In the vertical elevation A is the compression cylinder or cold cylinder, B the power cylinder or hot cylinder, C is the piston on the cold side or cold piston with its connections, D is the piston on the hot side or hot piston with its connection, H is a regenerator, E is a water cooler, and F is a heater located above the furnace.
The cooler E is made of a jacket that surrounds the lower portion of the compression cylinder A and in which circulates cold water. That way, the cylinder C is always kept cool.
On the other side, the lower portion of the power cylinder B is kept hot by the action of the fire below the heater F.
Their are two cranks I I which stand at an angle of about 45° though giving a phase shift to the pistons of half the height of each cylinder. The J J connecting rods, and K K packings are in duplicate for each cylinder.
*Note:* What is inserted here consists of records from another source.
(** The entries at or after an offset: what a chain can still visit. *)
Definition from (head : nat) (pm : gmap nat label) : gmap nat label :=
  filter (λ kv, head ≤ kv.1) pm.

(** The wire form of a name, a question and a record, as [serialize]
    lays them out. *)
Definition wire_label (l : label) : list byte := Z.of_nat (length l) :: l.
Definition wire_name (labels : list label) : list byte :=
  flat_map wire_label labels ++ [0%Z].
Definition wire_question (q : question) : list byte :=
  wire_name (QNAME q) ++ vec_to_list (QTYPE q) ++ vec_to_list (QCLASS q).
Definition wire_RR (a : RR) : list byte :=
  wire_name (NAME a) ++ vec_to_list (TYPE a) ++ vec_to_list (CLASS a)
    ++ vec_to_list (TTL a) ++ vec_to_list (RDLENGTH a) ++ RDATA a.

(** Names within the limits of RFC 1035: labels of 1 to 63 bytes, at
    most 255 bytes on the wire. *)
Definition valid_label (l : label) : Prop := 1 ≤ length l ≤ 63.
Definition valid_name (labels : list label) : Prop :=
  Forall valid_label labels ∧ length (wire_name labels) ≤ 255.

Definition valid_RR (a : RR) : Prop :=
  valid_name (NAME a) ∧ Uint16 (RDLENGTH a) = Z.of_nat (length (RDATA a)).

(** A valid message: valid names, counts that match the sections,
    RDLENGTH fields that match the data, nothing in the two sections the
    program does not handle. *)
Definition valid_message (m : message) : Prop :=
  Forall (λ q, valid_name (QNAME q)) (m_question m)
  ∧ Forall valid_RR (m_answer m)
  ∧ QDCOUNT (m_header m) = Z.of_nat (length (m_question m))
  ∧ ANCOUNT (m_header m) = Z.of_nat (length (m_answer m))
  ∧ m_authority m = [] ∧ m_additional m = [].

(** The frame holds [rest] from offset [head] on. *)
Definition reads (frame : slice) (head : nat) (rest : list byte) : Prop :=
  ∃ pre, elems frame = pre ++ rest ∧ length pre = head.

(** Names the encoder accepts. *)
Definition encodable (labels : list label) : Prop :=
  Forall (λ l, length l ≤ 63) labels ∧ length (wire_name labels) ≤ 255.

(** Labels the decoder reads as literal labels: the length byte is
    neither the terminator nor 192. *)
Definition literal_label (l : label) : Prop := length l ≠ 0 ∧ length l ≠ 192.

(** What [decodeLabels] does at a pointer, and at a literal label. *)
Definition pointer_step (head : nat) (cache : labelCache) (labels : list label) (p : byte)
  : outcome (list label * nat * labelCache) :=
  match allSubsequentLabels cache (Z.to_nat p) with
  | None => OutOfFuel
  | Some referencedLabels =>
      if decide (length referencedLabels = 0) then Err (InvalidLabelReference p)
      else Ok (labels ++ referencedLabels, head + 2, cache)
  end.

Definition literal_step (fuel : nat) (frame : slice) (head : nat) (cache : labelCache)
    (labels : list label) (b : byte) : outcome (list label * nat * labelCache) :=
  '(label, head') ← extractBytes frame (head + 1) (Z.to_nat b);
  decodeLabels_loop fuel frame head' (record cache head label) (labels ++ [label]).

(** The byte [b] at the cursor starts a 2-byte pointer whose target is
    the byte after it. *)
Definition treated_as_pointer (b : byte) : Prop :=
  ∀ fuel frame head cache labels p,
    index frame head = Ok b →
    index frame (head + 1) = Ok p →
    decodeLabels_loop (S fuel) frame head cache labels = pointer_step head cache labels p.

(** Header counts against the sections [serialize] writes: the questions
    and the answers of the message, and no authority or additional
    record at all. *)
Definition QD_AN_match (m : message) : Prop :=
  QDCOUNT (m_header m) = Z.of_nat (length (m_question m))
  ∧ ANCOUNT (m_header m) = Z.of_nat (length (m_answer m)).
Definition NS_AR_match (m : message) : Prop :=
  NSCOUNT (m_header m) = 0%Z ∧ ARCOUNT (m_header m) = 0%Z.
Definition counts_match (m : message) : Prop := QD_AN_match m ∧ NS_AR_match m.

(** The datagram [forwardResolve] writes for a question. *)
Definition query_datagram (draw : Z) (q : question) : list byte :=
  vec_to_list (m_header (upstreamQuery draw q)) ++ wire_question q.

(** ** Sample data *)

Definition google : label := [103; 111; 111; 103; 108; 101]%Z.
Definition com : label := [99; 111; 109]%Z.

(** A query header: id 0x1234, RD set, one question. *)
Definition query_header : header := [# 0x12; 0x34; 0x01; 0; 0; 1; 0; 0; 0; 0; 0; 0]%Z.

Definition question_of (name : list label) : question :=
  {| QNAME := name; QTYPE := PutUint16 A; QCLASS := PutUint16 IN |}.

(** The query for google.com, as a client sends it. *)
Definition google_query : list byte :=
  vec_to_list query_header ++ wire_question (question_of [google; com]).

(** Twelve header bytes announcing one question, and nothing after. *)
Definition truncated_query : list byte := vec_to_list query_header.

(** A reply header announcing one answer, a root-name A record whose
    RDLENGTH says 4, and no data behind it. *)
Definition short_rdata_reply : list byte :=
  [0x12; 0x34; 0x81; 0; 0; 0; 0; 1; 0; 0; 0; 0;  0;  0; 1;  0; 1;  0; 0; 0; 60;  0; 4]%Z.

(** A query with AA, TC and RA set and Z = 7 in its header. *)
Definition flagged_query : list byte :=
  [0x12; 0x34; 0x07; 0xF0; 0; 1; 0; 0; 0; 0; 0; 0]%Z
    ++ wire_question (question_of [google; com]).

(** A query announcing one additional record (as a client using EDNS
    does), with the OPT record behind the question. *)
Definition edns_query : list byte :=
  [0x12; 0x34; 0x01; 0; 0; 1; 0; 0; 0; 0; 0; 1]%Z
    ++ wire_question (question_of [google; com])
    ++ [0;  0; 41;  16; 0;  0; 0; 0; 0;  0; 0]%Z.

(** A query for a name of one label, and the frame that carries it. *)
Definition one_label_query (l : label) : list byte :=
  vec_to_list query_header ++ wire_question (question_of [l]).

Definition long_label : label := replicate 64 97%Z.

(** A reply to the google.com query: one A record, 1.2.3.4. *)
Definition google_answer : RR :=
  {| NAME := [google; com]; TYPE := PutUint16 A; CLASS := PutUint16 IN;
     TTL := PutUint32 300; RDLENGTH := PutUint16 4; RDATA := [1; 2; 3; 4]%Z |}.
Definition google_reply : list byte :=
  [0x12; 0x34; 0x81; 0x80; 0; 1; 0; 1; 0; 0; 0; 0]%Z
    ++ wire_question (question_of [google; com]) ++ wire_RR google_answer.

(** A reply whose answer is owned by a name with a 64-byte label. *)
Definition long_label_answer : RR :=
  {| NAME := [long_label]; TYPE := PutUint16 A; CLASS := PutUint16 IN;
     TTL := PutUint32 300; RDLENGTH := PutUint16 4; RDATA := [1; 2; 3; 4]%Z |}.
Definition long_label_reply : list byte :=
  [0x12; 0x34; 0x81; 0x80; 0; 1; 0; 1; 0; 0; 0; 0]%Z
    ++ wire_question (question_of [google; com]) ++ wire_RR long_label_answer.

(** Resolvers for the examples: one that answers every query with the
    same datagram, one whose reads fail. *)
Definition replying (datagram : list byte) : upstream :=
  {| exchanges := λ _, Reply datagram; draws := λ n, Z.of_nat n |}.
Definition deaf : upstream :=
  {| exchanges := λ _, ReadFails; draws := λ n, Z.of_nat n |}.

(** One datagram goes to the resolver for each question, whatever
    happens on the way. *)
Definition one_datagram_per_question : Prop :=
  ∀ net questions n,
    length (f_sent (forwardResolve net questions n)) = length questions.

(** Every response about to be serialized has header counts that match
    its sections. *)
Definition responses_counts_match : Prop :=
  ∀ resolverConn frame n response,
    slen frame ≤ 512 →
    h_response (buildResponse resolverConn frame n) = Ok response →
    counts_match response.

(** The cache after decoding google.com at offset 12. *)
Definition google_cache : labelCache := record (record emptyCache 12 google) 19 com.

(** The google.com query followed by a second question, www and a
    pointer to offset 12. *)
Definition two_question_query : list byte :=
  [0x12; 0x34; 0x01; 0; 0; 2; 0; 0; 0; 0; 0; 0]%Z
    ++ wire_question (question_of [google; com])
    ++ [3; 119; 119; 119; 192; 12;  0; 1;  0; 1]%Z.

(** The reply to the google.com query, as a message. *)
Definition google_reply_message : message :=
  {| m_cache := None;
     m_header := [# 0x12; 0x34; 0x81; 0x80; 0; 1; 0; 1; 0; 0; 0; 0]%Z;
     m_question := [question_of [google; com]];
     m_answer := [google_answer];
     m_authority := []; m_additional := [] |}.

(** ** Further vocabulary for the statements *)

(** Recording the labels of a literal name that starts at [head]. *)
Fixpoint record_name (c : labelCache) (head : nat) (labels : list label) : labelCache :=
  match labels with
  | [] => c
  | l :: labels => record_name (record c head l) (head + 1 + length l) labels
  end.

(** Every recorded position lies before [head]. *)
Definition recorded_below (c : labelCache) (head : nat) : Prop :=
  ∀ pos l, positionMap c !! pos = Some l → pos < head.

(** [o'] is [o], unless [o] is the panic of a slice that ran past the
    capacity. *)
Definition unless_out_of_capacity {A} (o o' : outcome A) : Prop :=
  o = Panic SliceBoundsOutOfRange ∨ o' = o.

(** Labels of 1 to 255 bytes. *)
Definition sized_label (l : label) : Prop := 1 ≤ length l ≤ 255.
Definition sized_cache (c : labelCache) : Prop :=
  ∀ pos l, positionMap c !! pos = Some l → sized_label l.

(** The answer [addStaticAnswer] builds for a name. *)
Definition static_answer (name : list label) : RR :=
  {| NAME := name; TYPE := PutUint16 A; CLASS := PutUint16 IN; TTL := PutUint32 60;
     RDLENGTH := PutUint16 4; RDATA := static_ip |}.

(** * Properties *)

(** ** Bit-level facts *)

Section Bits.
Local Open Scope Z_scope.

Lemma lor_land_mask (b m : Z) : Z.lor (Z.land b m) m = m.
Proof.
  apply Z.bits_inj'; intros n _.
  rewrite Z.lor_spec, Z.land_spec.
  destruct (Z.testbit b n), (Z.testbit m n); reflexivity.
Qed.

Lemma land_lor_mask (b m : Z) : Z.land (Z.lor b m) m = m.
Proof.
  apply Z.bits_inj'; intros n _.
  rewrite Z.land_spec, Z.lor_spec.
  destruct (Z.testbit b n), (Z.testbit m n); reflexivity.
Qed.

Lemma land_land_disjoint (b m k : Z) : Z.land m k = 0 → Z.land (Z.land b m) k = 0.
Proof. intros H. rewrite <- Z.land_assoc, H. apply Z.land_0_r. Qed.

Lemma testbit_small (lo n : Z) : 0 ≤ lo < 256 → 8 ≤ n → Z.testbit lo n = false.
Proof.
  intros [H0 H1] Hn.
  destruct (Z.eq_dec lo 0) as [->|Hne]; [apply Z.bits_0|].
  apply Z.bits_above_log2; [lia|].
  apply Z.log2_lt_pow2; [lia|].
  apply Z.lt_le_trans with (2 ^ 8); [exact H1|].
  apply Z.pow_le_mono_r; lia.
Qed.

Lemma lor_shiftl8 (lo hi : Z) : 0 ≤ lo < 256 → Z.lor lo (Z.shiftl hi 8) = lo + hi * 256.
Proof.
  intros Hlo.
  assert (Hd : Z.land lo (Z.shiftl hi 8) = 0).
  { apply Z.bits_inj'; intros n Hn.
    rewrite Z.land_spec, Z.bits_0.
    destruct (Z.lt_ge_cases n 8) as [Hlt|Hge].
    - rewrite (Z.shiftl_spec_low hi 8 n Hlt). apply andb_false_r.
    - rewrite (testbit_small lo n Hlo Hge). reflexivity. }
  rewrite <- (Z.lxor_lor _ _ Hd), <- (Z.add_nocarry_lxor _ _ Hd).
  rewrite Z.shiftl_mul_pow2 by lia. reflexivity.
Qed.

Lemma uint8_range (z : Z) : is_byte (uint8 z).
Proof. unfold is_byte, uint8. apply Z.mod_pos_bound. lia. Qed.

Lemma uint8_id (z : Z) : is_byte z → uint8 z = z.
Proof. unfold is_byte, uint8. intros H. apply Z.mod_small. exact H. Qed.

(** Reading back what [PutUint16] wrote. *)
Lemma Uint16_PutUint16 (v : Z) : Uint16 (PutUint16 v) = uint16 v.
Proof.
  unfold Uint16, PutUint16, uint16.
  simpl.
  rewrite lor_shiftl8 by apply uint8_range.
  unfold uint8. rewrite Z.shiftr_div_pow2 by lia.
  change (2 ^ 8) with 256.
  replace 65536 with (256 * 256) by reflexivity.
  rewrite (Z.rem_mul_r v 256 256) by lia. lia.
Qed.

Lemma Uint16_range (b0 b1 : Z) :
  is_byte b0 → is_byte b1 → 0 ≤ Uint16 [# b0; b1] < 65536.
Proof.
  unfold is_byte, Uint16. intros H0 H1. simpl.
  rewrite lor_shiftl8 by exact H1. lia.
Qed.
End Bits.

(** ** The label position cache *)

Section Cache.
Implicit Types (c : labelCache) (pm : gmap nat label).

Lemma from_step pm head l :
  pm !! head = Some l → size (from (head + (length l + 1)) pm) < size (from head pm).
Proof.
  intros Hl. apply map_subset_size, map_subset_alt. split.
  - apply map_subseteq_spec. intros i x.
    unfold from. rewrite !map_lookup_filter_Some. simpl. intros [? ?]. split; [done|lia].
  - exists head. split.
    + unfold from. apply map_lookup_filter_None. right. intros x _. simpl. lia.
    + exists l. unfold from. apply map_lookup_filter_Some. split; [done|simpl; lia].
Qed.

Lemma from_size pm head : size (from head pm) ≤ size pm.
Proof. apply map_subseteq_size, map_filter_subseteq. Qed.

Lemma allSubsequentLabels_loop_enough fuel c head labels :
  size (from head (positionMap c)) < fuel →
  ∃ ls, allSubsequentLabels_loop fuel c head labels = Some (labels ++ ls)
        ∧ chain c head ls
        ∧ length ls ≤ size (from head (positionMap c)).
Proof.
  revert head labels. induction fuel as [|fuel IH]; intros head labels Hfuel; [lia|].
  simpl. destruct (positionMap c !! head) as [l|] eqn:Hl.
  - pose proof (from_step _ _ _ Hl) as Hstep.
    destruct (IH (head + (length l + 1)) (labels ++ [l])) as (ls & Hrun & Hchain & Hlen);
      [lia|].
    exists (l :: ls). split; [|split].
    + rewrite Hrun, <- app_assoc. reflexivity.
    + by apply chain_step.
    + simpl. lia.
  - exists []. split; [by rewrite app_nil_r|]. split; [by apply chain_end|simpl; lia].
Qed.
L is a simple check valve which supplies any slight leakage of air that may occur.
Between the compression and power cylinders A and B is situated the regenerator H. It is composed of a number of thin plates slightly thickened at their edges, which, while affording a free passage to the air, sub-divides it into thin sheets. It is so placed between the cylinders as to be traversed by the air in its passage each way between the hot and cold cylinders. Thus the heat is alternately abstracted from and returned to the air in its passage backwards and forwards through these plates.
The operation of the engine is as follows. The compression piston C first compresses the cold air in the lower part of the compression cylinder A into one half of its normal volume. The heat due to the compression is absorbed by the cooler and the compression is done isothermally.
During the completion of the down stroke of the compression piston C the hot piston D undergoes an upward motion in the hot cylinder and the compressed air is transferred from the compression cylinder A toward the heater F. During this transfer the air volume remains constant.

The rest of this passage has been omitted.